You may be able to protect the ligaments in your knees to some degree by weight training, particularly the anterior cruciate ligament. ACL tears in young female athletes are far too common, and we see “noncontact” ACL tears in football games, where the ligament ruptures while the player is running.
There are new ideas for protecting the knees, and they involve learning to control the movement of the knees, hips and back to protect the ACL. The research appears to be quite good and supportive of this concept. Routine strengthening did not appear to provide the knee protection that was predicted. So, what does this mean? Some of you may be in high school and college and are weight training and playing football, basketball, soccer, baseball or softball. Or you may have children who play those sports and would like to keep them strong and healthy.

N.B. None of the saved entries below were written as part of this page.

(** [add_person] twice with the same name on the sample installation. *)
Lemma add_person_spec_witness :
  JsonRoundTrip Z unit
  /\ (exists pid p,
        fst (add_person 1%nat "Alice" 6 None init_database) = Ok pid
        /\ get_person_by_id pid Sample.alice_registered = Ok (Some p)
        /\ p_name p = "Alice" /\ p_face_encoding p = 6)
  /\ add_person 2%nat "Alice" 4 None Sample.alice_registered
     = (Raise (already_exists "Alice"), Sample.alice_registered).
Proof.
  split; [exact sample_json_round_trip |]. split.
  - destruct (proj1 (add_person_spec sample_json_round_trip
                       1%nat "Alice" 6 None init_database))
      as [pid [row [p [E [_ [_ [_ [_ [_ [_ [G [_ [Hn [He _]]]]]]]]]]]]]].
    + intros r [].
    + exists pid, p. rewrite E. auto.
  - apply (proj2 (add_person_spec sample_json_round_trip
                    2%nat "Alice" 4 None Sample.alice_registered)).
    exists Sample.alice_row. split; [now left | reflexivity].
Defined.


(** An update that supplies nothing, and one for an id nobody has. *)
Lemma update_person_frame_witness :
  update_person 1 (Some EmptyString) None Sample.alice_registered
    = (Ok tt, Sample.alice_registered)
  /\ update_person 5 (Some "Bob") (Some tt) Sample.alice_registered
    = (Ok tt, Sample.alice_registered).
Proof.
  pose proof (update_person_frame 1 (Some EmptyString) None
                Sample.alice_registered) as [_ [_ [_ [_ [H _]]]]].
  pose proof (update_person_frame 5 (Some "Bob") (Some tt)
                Sample.alice_registered) as [_ [_ [_ [_ [_ H']]]]].
  split.
  - apply H; [now right | reflexivity].
  - apply H'. intros r [<-|[]]. discriminate.
Defined.

(** Deleting an id that neither table mentions. *)
Lemma delete_person_spec_witness :
  delete_person 5 Sample.alice_registered = Sample.alice_registered.
Proof.
  pose proof (delete_person_spec 5 Sample.alice_registered)
    as [_ [_ [_ [_ H]]]].
  apply H.
  - intros r [<-|[]]. discriminate.
  - intros l [].
Defined.
(** X7. The feeds are constructed from the configuration: when the module
    loads, the news and the events feed get [feedURL] of the configured
    [website.url] and of their own path, the video feed gets the
    configured [videos.url], and the instant-launches feed gets the
    configured [app-exposer.url], or [http://app-exposer] when that one is
    falsy. *)
Theorem X7_feeds_constructed_from_configuration
  (env : Env) (cfg : gmap string JsVal) (config : Configuration.Exports) :
  Configuration.load cfg = Returned config ->
  exists base news_path events_path videos exposer,
    Configuration.get cfg "website.url" = Returned base
    /\ Configuration.get cfg "website.feeds.news" = Returned news_path
    /\ Configuration.get cfg "website.feeds.events" = Returned events_path
    /\ Configuration.get cfg "videos.url" = Returned videos
    /\ Configuration.get cfg "app-exposer.url" = Returned exposer
    /\ New NewsFeed (feedURL env base news_path) ∈ startup_calls env config
    /\ New EventsFeed (feedURL env base events_path)
         ∈ startup_calls env config
    /\ New VideosFeed videos ∈ startup_calls env config
    /\ New IlFeed (if truthy exposer then exposer
                   else JStr "http://app-exposer")
         ∈ startup_calls env config.
Proof.
  intros Hload. invert_load Hload.
  eexists _, _, _, _, _. repeat (split; [eassumption|]).
  cbn. repeat split; repeat constructor.
Qed.

Lemma X7_feeds_constructed_from_configuration_witness :
  Configuration.load complete_cfg = Returned loaded_config
  /\ New NewsFeed (JStr "https://cyverse.org/rss/news")
       ∈ startup_calls offline_env loaded_config
  /\ New IlFeed (JStr "http://app-exposer")
       ∈ startup_calls offline_env loaded_config.
Proof.
  split; [exact load_complete_cfg|].
  destruct (X7_feeds_constructed_from_configuration offline_env complete_cfg
              loaded_config load_complete_cfg)
    as (base & news_path & events_path & videos & exposer
        & Hb & Hn & He & Hv & Hx & Hnews & _ & _ & Hil).
  vm_compute in Hb, Hn, Hx.
  injection Hb as <-. injection Hn as <-. injection Hx as <-.
  split; [exact Hnews | exact Hil].
Defined.

(** * Further properties of [index.js] *)

(** ** [createFeeds] *)

Lemma slice0_prefix {A : Type} (l : list A) (limit : Z) :
  slice0 l limit `prefix_of` l.
Proof. unfold slice0. apply prefix_take. Qed.

Lemma slice0_length {A : Type} (l : list A) (limit : Z) :
  Z.of_nat (length (slice0 l limit))
  = if limit <? 0 then Z.max (Z.of_nat (length l) + limit) 0
    else Z.min limit (Z.of_nat (length l)).
Proof.
  unfold slice0. rewrite length_take.
  destruct (Z.ltb_spec limit 0); lia.
Qed.

Lemma createFeeds_log (r : FeedReads) (limit : Z) (log : list Event) :
  (createFeeds r limit log).2 = log ++ [SpanStart "createFeeds"; SpanEnd].
Proof.
  unfold createFeeds, try_finally, emit, await, mbind, M_bind, mret, M_ret.
  destruct (news_getItems r); cbn; [|by rewrite <- app_assoc].
  destruct (events_getItems r); cbn; [|by rewrite <- app_assoc].
  destruct (videos_getItems r); cbn; by rewrite <- app_assoc.
Qed.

Let’s begin with the newer ideas and roll into some exercises. The problem is the knee tends to bend inward on athletes who tear their ACL. Several other problems occur at the same time. Many of these tears occur in athletes who don’t bend their knee as much as they should. There is also a forward lean of the upper body. Collectively, an athlete may jump and land, or run and suddenly change direction, and the hip and knee extensors—the quads and glutes—aren’t strong enough to let the knee and hip bend as much as they should during deceleration, so the knee stays straighter. The athlete does not have the control of the outer gluteal muscle to help keep the knee from bending inward during landing or cutting, so all the forces go into the ACL without proper muscular support.
The end result: an ACL tear, or so we think as of 2013. If these biomechanical problems are not corrected, the athlete is susceptible to tearing the newly constructed ACL.
Now that you understand a little more about the reason that many—but not all—ACL tears occur, you can do something about it. You can perform walking lunges without weight at first. The key focus is to keep the front leg in correct alignment. Keep your knee aligned with your hip as you lunge forward. Don’t let it drift inward. If that is difficult, don’t lunge as deep. That way you can maintain control of your technique. As you become stronger, you can lunge a little deeper. Once you can complete a lunge walk of a certain distance—say, 15 to 30 feet—add another set. Soon you can add a small pair of dumbbells as resistance. Start with five-pounders.
Some research has demonstrated that strengthening the outer gluteal muscle did not help reduce the inward knee motion, but that is not the whole story. More likely it means that we need to learn how to apply the strength gained from specific training. An old exercise of performing standing, sideways leg raises with an ankle strap and a cable could be very helpful. You stand on one leg with the ankle strap on the other ankle, and raise the strapped leg to the side against resistance.
How is the cable exercise any better than performing outer-thigh movements on a machine? The difference is, the benefit is not to the hip muscles that are lifting the leg to the side; I believe the benefit is to the hip muscles on the standing leg, which must also contract. They are contracting isometrically but in a weight-bearing position. That may be the difference that enables you to contract and strengthen the muscles in a way that could help them keep the knee from caving inward.
If you conclude this program by making sure that you’re doing the customary squats, front squats, Roumanian deadlifts, hypers with weights and glute/ham raises as well, you can have the strength to bend at the knee and hip and have the large muscles of the hip and thigh absorb and dissipate the deceleration forces. I’ll have more on that in a future column.